Wow! For those of you newbies like me....go back and read my post of...November 24 or thereabouts of last year. My ears turned
red just now.
What a bunch of overblown hooey I spouted! Clean 'em all!....I said in my ignorance.
If you are new to something which has been going on for literally centuries, meaning ancient coin collecting, go with the experts and those experienced in the
field.
In the interim I have learned or acquired something I suspect is true about stripping
patina off coins, that we newbies so like to do.
I think some of what the desire to strip coins
comes from is ...let me see...If I can articulate this correctly. A collector wants to know what a coin's
attribution is. He/She assumes that removing encrustations which we newbies in the beginning of collecting includes
patina, will
help in
attribution, and though we don't dare say it, increase the value of that "
rare" coin you've found or think you've found. Nope.
I have a pretty nice though worn
Trajan with the famous Danube bridge reverese. Big, thick heavy 33mm
Sestertius.
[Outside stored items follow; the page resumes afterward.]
(** X14. On a stream whose events each name a node, the identifier of every
    message of every update event, as read when that event is yielded, is
    surfaced during the invocation. *)
Theorem every_identifier_surfaced prior pre c post st name nd r :
  names_a_node (pre ++ c :: post) ->
  is_update c = true -> In (name, nd) (events c) -> In r (messages nd) ->
  msg_id (store_after (pre ++ [c]) st r) ∈
    surfaced_ids (log (predict_stream_run prior (pre ++ c :: post) st)).
Proof.
  intros Hwf Hup Hnd Hr. unfold predict_stream_run.
  set (a0 := mkAdapter true ∅ 0 prior).
  assert (Hpre : names_a_node pre) by (apply Forall_app in Hwf; tauto).
  assert (Htail : names_a_node (c :: post)) by (apply Forall_app in Hwf; tauto).
  destruct (stream_loop_exhausted pre st a0 Hpre) as (Ho & _ & _).
  destruct (stream_loop_app pre (c :: post) st a0 Ho) as (_ & Hf & _).
  pose proof (stream_loop_exact (pre ++ c :: post) st a0) as Hex.
  rewrite Hf in Hex. rewrite (stream_loop_store pre st a0 Ho) in Hex.
  set (a1 := final (stream_loop pre st a0)) in *.
  unfold store_after. rewrite fold_left_app. cbn [fold_left].
  fold (store_after pre st) in *. set (stp := store_after pre st) in *.
  assert (Hin : msg_id (runs c stp r) ∈
                seen_ids (final (stream_loop (c :: post) stp a1))).
  { cbn [stream_loop]. unfold is_update in Hup. rewrite Hup.
    destruct (announce a1 c) as [[a2 l2]|] eqn:Ha.
    2:{ apply announce_none in Ha. inversion Htail; subst. contradiction. }
    pose proof (surface_nodes_covers (runs c stp) (events c) a2 name nd r Hnd
                  (proj2 (list_elem_of_In _ _) Hr)) as Hc.
    destruct (surface_nodes (runs c stp) (events c) a2) as [a3 l3].
    pose proof (stream_loop_grows post (runs c stp) (clear_first_name a3))
      as (Hsub & _).
    cbn [final fst seen_ids clear_first_name] in *. set_solver. }
  destruct (Hex _ Hin) as [H | H]; [|exact H].
  cbn [a0 seen_ids] in H. set_solver.
Qed.

Lemma every_identifier_surfaced_witness :
  names_a_node ([] ++ mkChunk (fun st => st) "updates" [("supervisor", sample_update)]
                   :: [mkChunk (fun st => st) "updates"
                         [("formatter", mkNodeData [0; 1; 2; 3] None)]]) /\
  is_update (mkChunk (fun st => st) "updates" [("supervisor", sample_update)]) = true /\
  In ("supervisor", sample_update)
    (events (mkChunk (fun st => st) "updates" [("supervisor", sample_update)])) /\
  In 2 (messages sample_update) /\
  msg_id (store_after
            ([] ++ [mkChunk (fun st => st) "updates" [("supervisor", sample_update)]])
            sample_store 2) ∈
    surfaced_ids
      (log (predict_stream_run None
              ([] ++ mkChunk (fun st => st) "updates" [("supervisor", sample_update)]
                 :: [mkChunk (fun st => st) "updates"
                       [("formatter", mkNodeData [0; 1; 2; 3] None)]])
              sample_store)).
Proof.
  assert (H1 : names_a_node
    ([] ++ mkChunk (fun st => st) "updates" [("supervisor", sample_update)]
        :: [mkChunk (fun st => st) "updates"
              [("formatter", mkNodeData [0; 1; 2; 3] None)]])).
  { unfold names_a_node. repeat constructor; discriminate. }
  assert (H3 : In ("supervisor", sample_update)
    (events (mkChunk (fun st => st) "updates" [("supervisor", sample_update)])))
    by (left; reflexivity).
  assert (H4 : In 2 (messages sample_update)) by (simpl; auto).
  split; [exact H1 |]. split; [reflexivity |]. split; [exact H3 |].
  split; [exact H4 |].
  exact (every_identifier_surfaced None []
           (mkChunk (fun st => st) "updates" [("supervisor", sample_update)])
           [mkChunk (fun st => st) "updates"
              [("formatter", mkNodeData [0; 1; 2; 3] None)]]
           sample_store "supervisor" sample_update 2 H1 eq_refl H3 H4).
Defined.

(* ------------------------------------------------------------------ *)
(** ** The formatter's event yields nothing *)

Lemma format_final_response_keeps_ids st state r :
  msg_id (fst (format_final_response st state) r) = msg_id (st r).
Proof.
  unfold format_final_response. cbn [fst].
  destruct (last_ai_message st (messages state)) as [r0|]; [|reflexivity].
  destruct (content (st r0)); [reflexivity |].
  unfold set_content. destruct (r =? r0); reflexivity.
Qed.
You see them sold for muyo
money on various sales venues. Well, mine looks at first glance like pure gold-that's how cleaned it is. I didn't do it. I bought it that way. It's worth-whatever someone is willing to pay. Meaning not much since it's as shiny as a new trumpet. Yes, it's original, and yes, there are sufficient details showing to make it worth a little to someone who just "wants to own a
roman coin" but now that it's cleaned like that, it's a curiousity, nothing more. With the original
patina, which I feel sure was a nice green, it would be both displayable and sellable. Not now, however.
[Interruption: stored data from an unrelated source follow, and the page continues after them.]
Lemma refused_mutations_witness :
  System.set_system_state Demo.api (Demo.refusing 500) true
    (Demo.front_system, Demo.two_zones)
  = (Raise (SetSystemStateFailed true),
     (Demo.front_system,
      Zone.logged (put_system_state Demo.api "http://x" true) Demo.two_zones))
  /\ System.add_zone Demo.api (Demo.refusing 500) 2%positive
       (Demo.front_system, Demo.two_zones)
     = (Raise (AddZoneFailed (Zone.repr Demo.back)),
        (Demo.front_system,
         Zone.logged (post_zone Demo.api "http://x" Demo.back) Demo.two_zones))
  /\ System.delete_zone Demo.api (Demo.refusing 500) 1
       (Demo.front_system, Demo.two_zones)
     = (Raise (DeleteZoneFailed 1),
        (Demo.front_system,
         Zone.logged (delete_zone_request Demo.api "http://x" 1) Demo.two_zones))
  /\ System.update_zone_order Demo.api (Demo.refusing 500) [1]
       (Demo.front_system, Demo.two_zones)
     = (Raise (UpdateZoneOrderFailed [1]),
        (Demo.front_system,
         Zone.logged (put_zone_order Demo.api "http://x" [1]) Demo.two_zones))
  /\ fst (Zone.update_other Demo.api (Demo.refusing 500) 1%positive 2%positive
            Demo.two_zones)
     = Raise (ZoneUpdateFailed 500 (zone_json (merged Demo.front Demo.back)))
  /\ fst (run_setter Demo.api (Demo.refusing 500) 1%positive (SetTime 600)
            Demo.two_zones)
     = Raise (ZoneUpdateFailed 500
                (zone_json (Zone.set_time_field (VInt 600) Demo.front)))
  /\ fst (Zone.turn_on Demo.api (Demo.refusing 500) 1%positive Demo.two_zones)
     = Ok tt.
Proof.
  destruct (refused_mutations Demo.api (Demo.refusing 500))
    as (Hstate & Hadd & Hdel & Hord & Hupd & Hset & Hturn).
  assert (500 <> 200) as Hne by discriminate.
  repeat apply conj.
  - exact (proj1 (Hstate true Demo.front_system Demo.two_zones
                    (Response 500 None) eq_refl Hne)).
  - exact (proj1 (Hadd 2%positive Demo.back Demo.front_system Demo.two_zones
                    (Response 500 None) eq_refl eq_refl Hne)).
  - exact (proj1 (Hdel 1 Demo.front_system Demo.two_zones
                    (Response 500 None) eq_refl Hne)).
  - exact (proj1 (Hord [1] Demo.front_system Demo.two_zones
                    (Response 500 None) eq_refl Hne)).
  - exact (f_equal fst
             (proj1 (Hupd 1%positive 2%positive Demo.front Demo.back Demo.two_zones
                       (Response 500 None) eq_refl eq_refl eq_refl Hne))).
  - exact (f_equal fst
             (proj1 (Hset 1%positive (SetTime 600) Demo.front Demo.two_zones
                       (Response 500 None) eq_refl eq_refl Hne))).
  - exact (f_equal fst
             (Hturn 1%positive Demo.front Demo.two_zones (Response 500 None) true
                eq_refl eq_refl)).
Defined.

(** ** What the methods of [System] assign *)

Section Assignments.
Variable api : API.
Variable srv : server.

(** Once the object is built, no method changes a dataclass field: [zones],
    [system_state] and [host] stay what they were, and only the attribute
    [state] moves. *)
Lemma system_call_keeps_fields (c : system_call) (s : System.st) :
  same_fields (fst (snd (run_system_call api srv c s))) (fst s).
Proof.
  destruct s as [[zs ss h st] w].
  destruct c; simpl.
  all: unfold System.update_zone, System.update_zone_order, System.add_zone,
         System.update_zone_state, System.get_zones, System._fetch_zones,
         System.get_system_state, System.set_system_state,
         System._update_system_state, System.get_zone_by_id,
         System.delete_zone, Zone.call_update, Zone.turn_on, Zone.turn_off,
         Zone.setattr, Zone.load.
  all: unfold_monad; unfold Zone.send; simpl.
  all: repeat (case_match; simplify_eq; simpl in * ); done.
Qed.

Lemma system_calls_keep_fields (cs : list system_call) (s : System.st) :
  same_fields (fst (run_system_calls api srv cs s)) (fst s).
Proof.
  revert s. induction cs as [|c cs IH]; intros s; simpl; [done|].
  destruct (IH (snd (run_system_call api srv c s))) as (Hz & Hs & Hh).
  destruct (system_call_keeps_fields c s) as (Hz' & Hs' & Hh').
  repeat split; congruence.
Qed.

(** A scan over zones that all carry another id finds nothing. *)
Lemma first_with_id_absent (h : gmap loc Zone.t) (zone_id : Z) (zs : list loc) :
  Forall (fun l => exists z, h !! l = Some z /\ Zone.id z <> zone_id) zs ->
  System.first_with_id h zone_id zs = Ok None.
Proof.
  induction 1 as [|l zs (z & Hz & Hid) _ IH]; simpl; [done|].
  rewrite Hz. apply Z.eqb_neq in Hid. by rewrite Hid.
Qed.




(** [update_zone] on a zone whose id the scan finds: the call of [update]
    with an argument raises before anything is sent or assigned. *)
Lemma update_zone_present (zone : loc) (z : Zone.t) (sys : System.t)
    (w : Zone.world) (l : loc) :
  Zone.heap w !! zone = Some z ->
  System.first_with_id (Zone.heap w) (Zone.id z) (System.zones sys) = Ok (Some l) ->
  System.update_zone api srv zone (sys, w) = (Raise TypeError, (sys, w)).
Proof.
  unfold System.update_zone, System.get_zone_by_id. unfold_monad.
  unfold Zone.load. simpl. intros ->. simpl. by intros ->.
Qed.
(** [cv::Vec<float, 13>]: batch, class, x1, y1, x2, y2, then the
    quaternion (w, x, y, z) and the translation (x, y, z). *)
Definition roi_t : Type := list Q.

(** ** Geometry *)

(** [int offset = channel + 2 * num_classes * (pt.y * width + pt.x)] of
    [getMode2D].  [pt] is a [cv::Point2f], so the right-hand side is
    evaluated in [float]: the [int] operands are converted, every
    operation rounds, and the result is truncated.  The coordinates of
    [pt] are rounded as well, which is what the conversion of a
    [cv::Point2d] or of [int] coordinates to [cv::Point2f] at the call
    does. *)
Definition getMode2D_offset (objID : Z) (pt : Point2) (width num_classes : Z) : Z :=
  let channel := 2 * objID in
  let x := round_float (pt_x pt) in
  let y := round_float (pt_y pt) in
  let row := round_float (y * round_float (float_of_int width)) in
  let pixel := round_float (row + x) in
  let skipped := round_float (round_float (float_of_int (2 * num_classes)) * pixel) in
  int_of_float (round_float (round_float (float_of_int channel) + skipped)).

Definition getMode2D (objID : Z) (pt : Point2) (vertmap : list Q) (width num_classes : Z)
  : Point2 :=
  let offset := getMode2D_offset objID pt width num_classes in
  mkPoint2 (rdf vertmap offset) (rdf vertmap (offset + 1)).

Definition samplePoint2D (objID : Z) (eyePts objPts : list Point2) (pt2D : Point2)
    (vertmap : list Q) (width num_classes : Z) : bool * list Point2 * list Point2 :=
  let obj := getMode2D objID pt2D vertmap width num_classes in
  (true, eyePts ++ [pt2D], objPts ++ [obj]).

(** ** [compute_target_weight] *)

(** The search for the ground-truth record of a detection: the first [j]
    of [js] whose record has the batch and class of the detection, [-1]
    when there is none. *)
Fixpoint find_gt (poses_gt : list Q) (batch_id class_id : Z) (js : list Z) : Z :=
  match js with
  | [] => -1
  | j :: js' =>
    let gt_batch := int_of_float (rdf poses_gt (j * 13 + 0)) in
    let gt_id := int_of_float (rdf poses_gt (j * 13 + 1)) in
    if decide (class_id = gt_id ∧ batch_id = gt_batch) then j
    else find_gt poses_gt batch_id class_id js'
  end.

(** The body of the loop over the detections, for detection [i]. *)
Definition target_weight_row (poses_gt : list Q) (num_gt num_classes : Z) (i : Z)
    (roi : roi_t) (tw : list Q * list Q) : list Q * list Q :=
  let '(target, weight) := tw in
  let batch_id := int_of_float (rdf roi 0) in
  let class_id := int_of_float (rdf roi 1) in
  let gt_ind := find_gt poses_gt batch_id class_id (seqZ 0 num_gt) in
  if decide (gt_ind = -1) then (target, weight)
  else
    let target := zinsert (i * 4 * num_classes + 4 * class_id + 0)
                          (rdf poses_gt (gt_ind * 13 + 6)) target in
    let target := zinsert (i * 4 * num_classes + 4 * class_id + 1)
                          (rdf poses_gt (gt_ind * 13 + 7)) target in
    let target := zinsert (i * 4 * num_classes + 4 * class_id + 2)
                          (rdf poses_gt (gt_ind * 13 + 8)) target in
    let target := zinsert (i * 4 * num_classes + 4 * class_id + 3)
                          (rdf poses_gt (gt_ind * 13 + 9)) target in
    let weight := zinsert (i * 4 * num_classes + 4 * class_id + 0) 1%Q weight in
    let weight := zinsert (i * 4 * num_classes + 4 * class_id + 1) 1%Q weight in
    let weight := zinsert (i * 4 * num_classes + 4 * class_id + 2) 1%Q weight in
    let weight := zinsert (i * 4 * num_classes + 4 * class_id + 3) 1%Q weight in
    (target, weight).

(** [for (int i = 0; i < num; i++)], entered at detection [i]. *)
Fixpoint compute_target_weight_from (poses_gt : list Q) (num_gt num_classes : Z)
    (i : Z) (outputs : list roi_t) (tw : list Q * list Q) : list Q * list Q :=
  match outputs with
  | [] => tw
  | roi :: outputs' =>
    compute_target_weight_from poses_gt num_gt num_classes (i + 1) outputs'
      (target_weight_row poses_gt num_gt num_classes i roi tw)
  end.

Definition compute_target_weight (target weight poses_gt : list Q)
    (num_gt num_classes : Z) (outputs : list roi_t) : list Q * list Q :=
  compute_target_weight_from poses_gt num_gt num_classes 0 outputs (target, weight).

(** The four output tensors that [HoughvotingOp::Compute] fills from the
    detections: boxes, poses, and the zero-initialised targets and weights
    after [compute_target_weight]. *)
Definition Compute_outputs (gt : list Q) (num_gt num_classes : Z) (outputs : list roi_t)
  : list Q * list Q * list Q * list Q :=
  let top_box := roi ← outputs; (λ i, rdf roi i) <$> seqZ 0 6 in
  let top_pose := roi ← outputs; (λ i, rdf roi (6 + i)) <$> seqZ 0 7 in
  let top_target := replicate (Z.to_nat (zlength outputs * 4 * num_classes)) 0%Q in
  let top_weight := replicate (Z.to_nat (zlength outputs * 4 * num_classes)) 0%Q in
  let '(top_target, top_weight) :=
    compute_target_weight top_target top_weight gt num_gt num_classes outputs in
  (top_box, top_pose, top_target, top_weight).

Section HoughVoting.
I think one factor that I haven't seen mentioned is the illusion that
patina is covering up details that are in fact simple wear. A worn coin looks much like the detail has been smoothed over or covered with "something". Often that something which is
patina, gets removed in the quest for more detail.
The details you do not see are gone.
Face it. Gone. They wore away 1800 or 1900 years ago and are simply not there or corrosion has removed them. They can't be put back.
Yes, you can "tool" a coin by using modern engraving instruments to bring out lost detail, but why not just add your initials while you are at it? It's not an original coin anymore.
Patina comes from the original material of the coin and to use a metaphor is like the wrinkles an aged
face has. The wrinkes got there honestly by simply surviving over time. A 50 year old actor who has
had extensive plastic surgery does not fool movie agents get parts suited for a 25 year old actor-tho like newbies like me some try.
A "face-lifted" coin doesn't become a
Very Fine specimen just because the oxidation of the ages has been removed.